Node name: /model.0/conv/Conv
Input(s): images, model.0.conv.weight, model.0.conv.bias
Output(s): /model.0/conv/Conv_output_0
Op type: Conv



some convs, concat, split … etc

at the end:

Node name: /model.22/Div_1
Input(s): /model.22/Add_2_output_0, /model.22/Constant_11_output_0
Output(s): /model.22/Div_1_output_0
Op type: Div

Node name: /model.22/Sub_1
Input(s): /model.22/Add_1_output_0, /model.22/Sub_output_0
Output(s): /model.22/Sub_1_output_0
Op type: Sub

Node name: /model.22/Concat_4
Input(s): /model.22/Div_1_output_0, /model.22/Sub_1_output_0
Output(s): /model.22/Concat_4_output_0
Op type: Concat

Node name: /model.22/Constant_12
Input(s):
Output(s): /model.22/Constant_12_output_0
Op type: Constant

Node name: /model.22/Mul_2
Input(s): /model.22/Concat_4_output_0, /model.22/Constant_12_output_0
Output(s): /model.22/Mul_2_output_0
Op type: Mul

Node name: /model.22/Sigmoid
Input(s): /model.22/Split_output_1
Output(s): /model.22/Sigmoid_output_0
Op type: Sigmoid

Node name: /model.22/Concat_5
Input(s): /model.22/Mul_2_output_0, /model.22/Sigmoid_output_0
Output(s): output0
Op type: Concat

So… i find some instructitons when is describes that i should use configurations file ".yaml:

what is it???
anchors:
scale_factors:
- 0.5
- 0.5
regression_length: 15

normalization1 = normalization([0.0, 0.0, 0.0], [255.0, 255.0, 255.0])
change_output_activation(conv42, sigmoid)
change_output_activation(conv53, sigmoid)
change_output_activation(conv63, sigmoid)
nms_postprocess(“…/…/postprocess_config/yolov8s_nms_config.json”, meta_arch=yolov8, engine=cpu)

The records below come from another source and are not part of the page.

(* ===== verification/Job.v ===== *)
(** * queue/job.go: the job of one received message.

    [Execute] runs under [executeMutex], so calls of one job follow one
    another. The goroutine that sends the action's result assigns to the
    captured variable [err] without synchronisation; the argument [race] of
    [Execute] says when that happens. *)

From stdpp Require Import base list numbers strings gmap.
From Stdlib Require Import Lia.
From S2P Require Import Prelude GoError Interfaces SqsProvider.
Local Open Scope Z_scope.

Definition jobInitial : Z := 0.
Definition jobExecuting : Z := 1.
Definition jobFinished : Z := 2.
Definition jobError : Z := 3.

(** The provider and the handler are the environment's. *)
Record job : Type := mkJob {
  message : Message;
  job_ownerId : string;
  apiKey : string;
  baseUrl : string;
  state : Z
}.

Definition newJob (message : Message) (apiKey baseUrl ownerId : string) : job :=
  mkJob message ownerId apiKey baseUrl jobInitial.

Definition set_state (z : Z) (j : job) : job :=
  mkJob (message j) (job_ownerId j) (apiKey j) (baseUrl j) z.

(** When the goroutine's [err = SendResultToJsmFunc(...)] takes effect: before
    [if err != nil], between the test and the use of [err] in the error's text,
    or later. *)
Inductive race_point : Type :=
  | BeforeTest
  | BetweenTestAndUse
  | AfterUse.

Section Job.
Context `{SQSProvider St, MessageHandler St}.

Definition job_state : Type := job * St.

Definition put_state (z : Z) : go job_state unit :=
  go_modify (λ s, (set_state z s.1, s.2)).

(** The condition [messageAttr == nil || ... && ...], whose channel is looked
    up only when the owner differs. *)
Definition is_invalid (j : job) : go job_state bool :=
  match MessageAttributes (message j) with
  | None => go_ret true
  | Some attrs =>
      (o <- attr_value attrs ownerId ;
       if decide (o = job_ownerId j) then go_ret false
       else
         c <- attr_value attrs channelId ;
         go_ret (negb (bool_decide (c = job_ownerId j))))%go
  end.

(** The body of the goroutine. *)
Definition send_result (result : option ActionResultPayload) (j : job)
    (err : option error) : go job_state (option error) :=
  match result with
  | None => go_ret err
  | Some r => on_env (SendResultToJsmFunc r (apiKey j) (baseUrl j))
  end.
(* ===== verification/Actions.v ===== *)
(** * conf/configuration.go: the configured actions.

    Map iterations run in the order [map_range] gives. Decoding JSON and YAML
    is the library's ([Decoder]); [UnmarshalJSON] and [UnmarshalYAML] add the
    program's own treatment of HTTP actions. *)

From Stdlib Require Import Ascii.
From Stdlib Require String.
From stdpp Require Import base list numbers strings gmap sorting.
From Stdlib Require Import Lia ZifyNat.
From S2P Require Import Prelude Configuration GoError Interfaces GoStrings Git.

(** ** Data *)

Definition Flags : Type := gmap string string.

Record MappedAction : Type := mkMapped {
  act_Type : string;
  SourceType : string;
  GitOptions : Options;
  Filepath : string;
  act_Flags : Flags;
  act_Args : list string;
  act_Env : list string;
  Stdout : string;
  Stderr : string
}.

Definition ActionMappings : Type := gmap string MappedAction.

Record ActionSpecifications : Type := mkSpecs {
  Mappings : ActionMappings;
  GlobalFlags : Flags;
  GlobalArgs : list string;
  GlobalEnv : list string
}.

Record httpFields : Type := mkHttpFields {
  hf_Url : string;
  hf_Headers : gmap string string;
  hf_Params : gmap string string;
  hf_Method : string
}.

(** [action.Flags = f] and [action.Type = t]. *)
Definition with_Flags (f : Flags) (a : MappedAction) : MappedAction :=
  mkMapped (act_Type a) (SourceType a) (GitOptions a) (Filepath a) f (act_Args a)
    (act_Env a) (Stdout a) (Stderr a).

Definition with_Type (t : string) (a : MappedAction) : MappedAction :=
  mkMapped t (SourceType a) (GitOptions a) (Filepath a) (act_Flags a) (act_Args a)
    (act_Env a) (Stdout a) (Stderr a).

Section Actions.
Context `{GoRuntime St}.

Fixpoint git_options (l : list (string * MappedAction)) : list Options :=
  match l with
  | [] => []
  | (_, action) :: l =>
      if decide (GitOptions action ≠ zero_Options) then GitOptions action :: git_options l
      else git_options l
  end.

Definition GitActions (m : ActionMappings) : go St (list Options) :=
  (l <- map_range m ; go_ret (git_options l))%go.

Fixpoint flag_args (l : list (string * string)) : list string :=
  match l with
  | [] => []
  | (flagName, flagValue) :: l => ("-" +:+ flagName) :: flagValue :: flag_args l
  end.

Definition Args (f : Flags) : go St (list string) :=
  (l <- map_range f ; go_ret (flag_args l))%go.
End Actions.

(** ** [json.Marshal] of a [map[string]string], on ASCII strings

    Keys are sorted; quotes, backslashes, control characters and the three
    HTML characters are escaped. *)

Definition quote_char : ascii := "034"%char.

Definition backslash : ascii := "092"%char.

Definition hex_digit (n : nat) : ascii :=
  ascii_of_nat (if (n <? 10)%nat then 48 + n else 87 + n).

Definition json_char (c : ascii) : string :=
  let n := nat_of_ascii c in
  if Ascii.eqb c quote_char || Ascii.eqb c backslash then String backslash (String c "")
  else if (n =? 10)%nat then String backslash "n"
  else if (n =? 13)%nat then String backslash "r"
  else if (n =? 9)%nat then String backslash "t"
  else if (n <? 32)%nat || Ascii.eqb c "<"%char || Ascii.eqb c ">"%char || Ascii.eqb c "&"%char
  then String backslash ("u00" +:+ String (hex_digit (n / 16)) (String (hex_digit (n mod 16)) ""))
  else String c "".

Fixpoint json_escape (s : string) : string :=
  match s with "" => "" | String c s => json_char c +:+ json_escape s end.

Definition json_string (s : string) : string :=
  String quote_char "" +:+ json_escape s +:+ String quote_char "".

Definition json_member (kv : string * string) : string :=
  json_string kv.1 +:+ ":" +:+ json_string kv.2.

Definition key_le (x y : string * string) : Prop := String.leb x.1 y.1 = true.

#[export] Instance key_le_dec : RelDecision key_le.
Proof. intros x y. unfold key_le. apply _. Defined.

Definition json_marshal_map (m : gmap string string) : string :=
  "{" +:+ String.concat "," (json_member <$> merge_sort key_le (map_to_list m)) +:+ "}".

(** ** HTTP actions *)

(** [action.Flags[name] = v], when the field is there. *)
Definition set_flag (present : bool) (name v : string) (f : gmap string string) :
    gmap string string :=
  if present then <[name := v]> f else f.

(** Marshalling a map of strings cannot fail. *)
Definition appendHttpFields (action : MappedAction) (fields : httpFields) : MappedAction :=
  let flags :=
    set_flag (negb (bool_decide (hf_Url fields = ""))) "url" (hf_Url fields) ∅ in
  let flags :=
    set_flag (negb (bool_decide (hf_Method fields = ""))) "method" (hf_Method fields) flags in
  let flags :=
    set_flag (0 <? size (hf_Headers fields))%nat "headers"
      (json_marshal_map (hf_Headers fields)) flags in
  let flags :=
    set_flag (0 <? size (hf_Params fields))%nat "params"
      (json_marshal_map (hf_Params fields)) flags in
  with_Flags flags action.

Definition http_methods : gset string :=
  {["GET"; "HEAD"; "POST"; "PUT"; "PATCH"; "DELETE"; "CONNECT"; "OPTIONS"; "TRACE"]}.

(** [encoding/json] or [yaml.v2] on a document of type [D]; [url_Parse] is
    [url.Parse]. *)
Class Decoder (D : Type) := {
  decode_action : D → result MappedAction;
  decode_fields : D → result httpFields;
  url_Parse : string → option error
}.

Section Unmarshal.
Context `{Decoder D}.

Definition validateHttpFields (fields : httpFields) : option error :=
  if decide (hf_Method fields ≠ "" ∧ ToUpper (hf_Method fields) ∉ http_methods) then
    Some (PlainError ("Http method is not valid: [" +:+ hf_Method fields +:+ "]."))
  else url_Parse (hf_Url fields).

Definition UnmarshalJSON (b : D) : result MappedAction :=
  match decode_action b with
  | inr err => inr err
  | inl action =>
      if decide (act_Type action = "http") then
        match decode_fields b with
        | inr err => inr err
        | inl fields =>
            match validateHttpFields fields with
            | Some err => inr err
            | None => inl (appendHttpFields action fields)
            end
        end
      else if decide (act_Type action = "") then inl (with_Type "custom" action)
      else inl action
  end.

(** The same steps, on the YAML decoder. *)
Definition UnmarshalYAML (unmarshal : D) : result MappedAction :=
  match decode_action unmarshal with
  | inr err => inr err
  | inl action =>
      if decide (act_Type action = "http") then
        match decode_fields unmarshal with
        | inr err => inr err
        | inl fields =>
            match validateHttpFields fields with
            | Some err => inr err
            | None => inl (appendHttpFields action fields)
            end
        end
      else if decide (act_Type action = "") then inl (with_Type "custom" action)
      else inl action
  end.
End Unmarshal.

(** ** Lemmas *)

(** A flag list read back, two by two. *)
Fixpoint parse_flags (args : list string) : list (string * string) :=
  match args with
  | name :: value :: rest => (TrimPrefix name "-", value) :: parse_flags rest
  | _ => []
  end.

Lemma trim_dash name : TrimPrefix ("-" +:+ name) "-" = name.
Proof. rewrite string_app_cons. unfold TrimPrefix, HasPrefix. cbn. by destruct name. Qed.

Lemma parse_flag_args l : parse_flags (flag_args l) = l.
Proof. induction l as [|[n v] l IH]; [done|]. cbn [flag_args parse_flags]. by rewrite trim_dash, IH. Qed.

Lemma length_flag_args l : length (flag_args l) = 2 * length l.
Proof. induction l as [|[n v] l IH]; [done|]. cbn. rewrite IH. lia. Qed.

Lemma elem_of_git_options l o :
  o ∈ git_options l ↔ o ≠ zero_Options ∧ ∃ n a, (n, a) ∈ l ∧ GitOptions a = o.
Proof.
  induction l as [|[n a] l IH]; cbn [git_options].
  { split; [by intros ?%elem_of_nil|by intros (_ & ? & ? & ?%elem_of_nil & _)]. }
  case_decide as Hz; [rewrite elem_of_cons|]; rewrite IH.
  - split.
    + intros [-> | [Ho (n' & a' & Hin & E)]].
      * split; [done|]. exists n, a. by split; [left|].
      * split; [done|]. exists n', a'. by split; [right|].
    + intros [Ho (n' & a' & Hin & E)]. apply elem_of_cons in Hin as [[= -> ->]|Hin]; [by left|].
      right. split; [done|]. by exists n', a'.
  - split.
    + intros [Ho (n' & a' & Hin & E)]. split; [done|]. exists n', a'. by split; [right|].
    + intros [Ho (n' & a' & Hin & E)]. split; [done|].
      apply elem_of_cons in Hin as [[= -> ->]|Hin]; [|by exists n', a'].
      subst. by destruct Hz.
Qed.

Lemma lookup_set_flag p name v f k x :
  set_flag p name v f !! k = Some x ↔
  (p = true ∧ k = name ∧ x = v) ∨ ((p = false ∨ k ≠ name) ∧ f !! k = Some x).
Proof.
  unfold set_flag. destruct p; [rewrite lookup_insert_Some|]; intuition congruence.
Qed.

Lemma size_positive {A} (m : gmap string A) : (0 <? size m)%nat = true ↔ m ≠ ∅.
Proof.
  rewrite Nat.ltb_lt. rewrite <- map_size_non_empty_iff. lia.
Qed.

(** The flags of an HTTP action: the fields that are present. *)
Definition http_flag (fields : httpFields) (name v : string) : Prop :=
  (name = "url" ∧ v = hf_Url fields ∧ v ≠ "") ∨
  (name = "method" ∧ v = hf_Method fields ∧ v ≠ "") ∨
  (name = "headers" ∧ v = json_marshal_map (hf_Headers fields) ∧ hf_Headers fields ≠ ∅) ∨
  (name = "params" ∧ v = json_marshal_map (hf_Params fields) ∧ hf_Params fields ≠ ∅).

Lemma append_flags action fields name v :
  act_Flags (appendHttpFields action fields) !! name = Some v ↔ http_flag fields name v.
Proof.
  unfold appendHttpFields, http_flag. cbn [act_Flags with_Flags].
  rewrite !lookup_set_flag, !size_positive, lookup_empty, !negb_true_iff, !bool_decide_eq_false.
  split; [intuition congruence|].
  intros [(-> & -> & Hv)|[(-> & -> & Hv)|[(-> & -> & Hv)|(-> & -> & Hv)]]].
  - right. split; [by right|]. right. split; [by right|]. right. split; [by right|]. by left.
  - right. split; [by right|]. right. split; [by right|]. by left.
  - right. split; [by right|]. by left.
  - by left.
Qed.

Lemma validate_fields_ok `{Decoder D} fields :
  validateHttpFields fields = None ↔
  (hf_Method fields = "" ∨ ToUpper (hf_Method fields) ∈ http_methods) ∧
  url_Parse (hf_Url fields) = None.
Proof.
  unfold validateHttpFields. case_decide as Hm.
  - split; [done|]. intros [[Hn|Hn] _]; tauto.
  - split; [|by intros [_ ?]]. intros E. split; [|done].
    destruct (decide (hf_Method fields = "")); [by left|].
    destruct (decide (ToUpper (hf_Method fields) ∈ http_methods)); [by right|tauto].
Qed.

(** ** The properties of the actions *)

Section ActionClaims.
Context `{Logged St, !GoRuntime St, !GoRuntimeSpec St}.

(** C39. The command line of a flag map carries every flag once, as [-name]
    followed by its value, whatever the order of the iteration: read back two
    by two it is the map. *)
Theorem flags_round_trip (f : Flags) (s : St) :
  ok s → ∃ args s', Args f s = (Done args, s') ∧ extends [] s s' ∧
    length args = 2 * size f ∧ list_to_map (parse_flags args) = f.
Proof.
  intros Hok. destruct (map_range_spec f s Hok) as (l & s' & E & Hx & Hl).
  exists (flag_args l), s'. unfold Args. rewrite (go_bind_done _ _ _ _ _ E).
  split; [done|]. split; [done|]. split.
  - rewrite length_flag_args, Hl. by rewrite length_map_to_list.
  - rewrite parse_flag_args. rewrite <- (list_to_map_to_list f).
    apply list_to_map_proper; [|done]. rewrite Hl. apply NoDup_fst_map_to_list.
Qed.

(** [GitActions] lists the options of exactly the actions that have any. *)
Theorem git_actions_exact (m : ActionMappings) (s : St) :
  ok s → ∃ opts s', GitActions m s = (Done opts, s') ∧ extends [] s s' ∧
    ∀ o, o ∈ opts ↔ o ≠ zero_Options ∧ ∃ n a, m !! n = Some a ∧ GitOptions a = o.
Proof.
  intros Hok. destruct (map_range_spec m s Hok) as (l & s' & E & Hx & Hl).
  exists (git_options l), s'. unfold GitActions. rewrite (go_bind_done _ _ _ _ _ E).
  split; [done|]. split; [done|]. intros o. rewrite elem_of_git_options.
  split; intros [Ho (n & a & Hin & E')]; (split; [done|]); exists n, a; (split; [|done]).
  - apply elem_of_map_to_list. by rewrite <- Hl.
  - rewrite Hl. by apply elem_of_map_to_list.
Qed.
End ActionClaims.

Section UnmarshalClaims.
Context `{Decoder D}.

(** C38. A decoded action always has a type, [custom] unless the document gives
    one. An HTTP action is accepted only with a known method, in either case,
    and a parsable url, and its flags are exactly the HTTP fields the document
    gives: the document's own flags are dropped. Other actions are left as they
    were decoded. *)
Theorem unmarshal_action (b : D) (a : MappedAction) :
  UnmarshalJSON b = inl a →
  UnmarshalYAML b = inl a ∧
  ∃ a0, decode_action b = inl a0 ∧ act_Type a ≠ "" ∧
    (act_Type a0 = "" → a = with_Type "custom" a0) ∧
    (act_Type a0 ≠ "" → act_Type a0 ≠ "http" → a = a0) ∧
    (act_Type a0 = "http" → ∃ fields, decode_fields b = inl fields ∧
      a = with_Flags (act_Flags a) a0 ∧
      (hf_Method fields = "" ∨ ToUpper (hf_Method fields) ∈ http_methods) ∧
      url_Parse (hf_Url fields) = None ∧
      ∀ name v, act_Flags a !! name = Some v ↔ http_flag fields name v).
Proof.
  intros E. split; [exact E|]. unfold UnmarshalJSON in E.
  destruct (decode_action b) as [a0|err] eqn:Ea; [|done]. exists a0. split; [done|].
  case_decide as Ht.
  - destruct (decode_fields b) as [fields|err] eqn:Ef; [|done].
    destruct (validateHttpFields fields) as [err|] eqn:Ev; [done|]. injection E as <-.
    apply validate_fields_ok in Ev as [Hm Hu].
    split; [cbn; congruence|]. split; [congruence|]. split; [congruence|]. intros _.
    exists fields. split_and!; [done|done|done|done|]. apply append_flags.
  - case_decide as Ht'; injection E as <-; split_and!; try done; congruence.
Qed.
End UnmarshalClaims.

(** ** A decoder for the examples: documents are what they decode to *)

Section ActionExample.

#[local] Instance pair_decoder : Decoder (MappedAction * httpFields) := {
  decode_action d := inl d.1;
  decode_fields d := inl d.2;
  url_Parse u := None
}.

Definition example_action : MappedAction :=
  mkMapped "http" "local" zero_Options "/path/to/http-executor"
    {[ "own" := "flag" ]} [] [] "" "".

Definition example_fields : httpFields :=
  mkHttpFields "https://atlassian.com" {[ "Authentication" := "Basic <JNjDkNsKaMs>" ]}
    ∅ "put".

Definition example_document : MappedAction * httpFields := (example_action, example_fields).

Definition example_flags : Flags := {[ "url" := "u"; "method" := "PUT" ]}.

Lemma unmarshal_action_witness :
  UnmarshalJSON example_document = inl (appendHttpFields example_action example_fields) ∧
  ∃ a0, decode_action example_document = inl a0.
Proof.
  assert (E : UnmarshalJSON example_document =
    inl (appendHttpFields example_action example_fields)) by (vm_compute; reflexivity).
  split; [exact E|].
  destruct (unmarshal_action _ _ E) as (_ & a0 & Ea & _). exists a0. exact Ea.
Defined.

Lemma flags_round_trip_witness :
  size example_flags = 2 ∧
  ∃ args s', Args example_flags ([] : rec_state) = (Done args, s') ∧
    extends [] ([] : rec_state) s' ∧ length args = 2 * size example_flags ∧
    list_to_map (parse_flags args) = example_flags.
Proof.
  split; [vm_compute; reflexivity|].
  apply (flags_round_trip example_flags ([] : rec_state)). exact I.
Defined.

Lemma git_actions_exact_witness :
  ∃ opts s', GitActions {[ "Create" := example_action ]} ([] : rec_state) = (Done opts, s') ∧
    extends [] ([] : rec_state) s' ∧
    ∀ o, o ∈ opts ↔ o ≠ zero_Options ∧
      ∃ n a, ({[ "Create" := example_action ]} : ActionMappings) !! n = Some a ∧
        GitOptions a = o.
Proof. apply (git_actions_exact {[ "Create" := example_action ]} ([] : rec_state)). exact I. Defined.
End ActionExample.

Why is the normalization and output changing?
I saw on the graph after converting from onnx to har that my architecture is changing and I don’t know why.

Why do I have to use images from my dataset when using the zoo model?

Should I prepare the data in the same format as in the examples? Labels, images, folder tracking / val

And how to use config files?

…there is too much information out there, making me a little lost and I don’t know how to convert onnx to hef correctly

Here is also

but hm, when i change input shape i shoudl change eanchors values?? but how?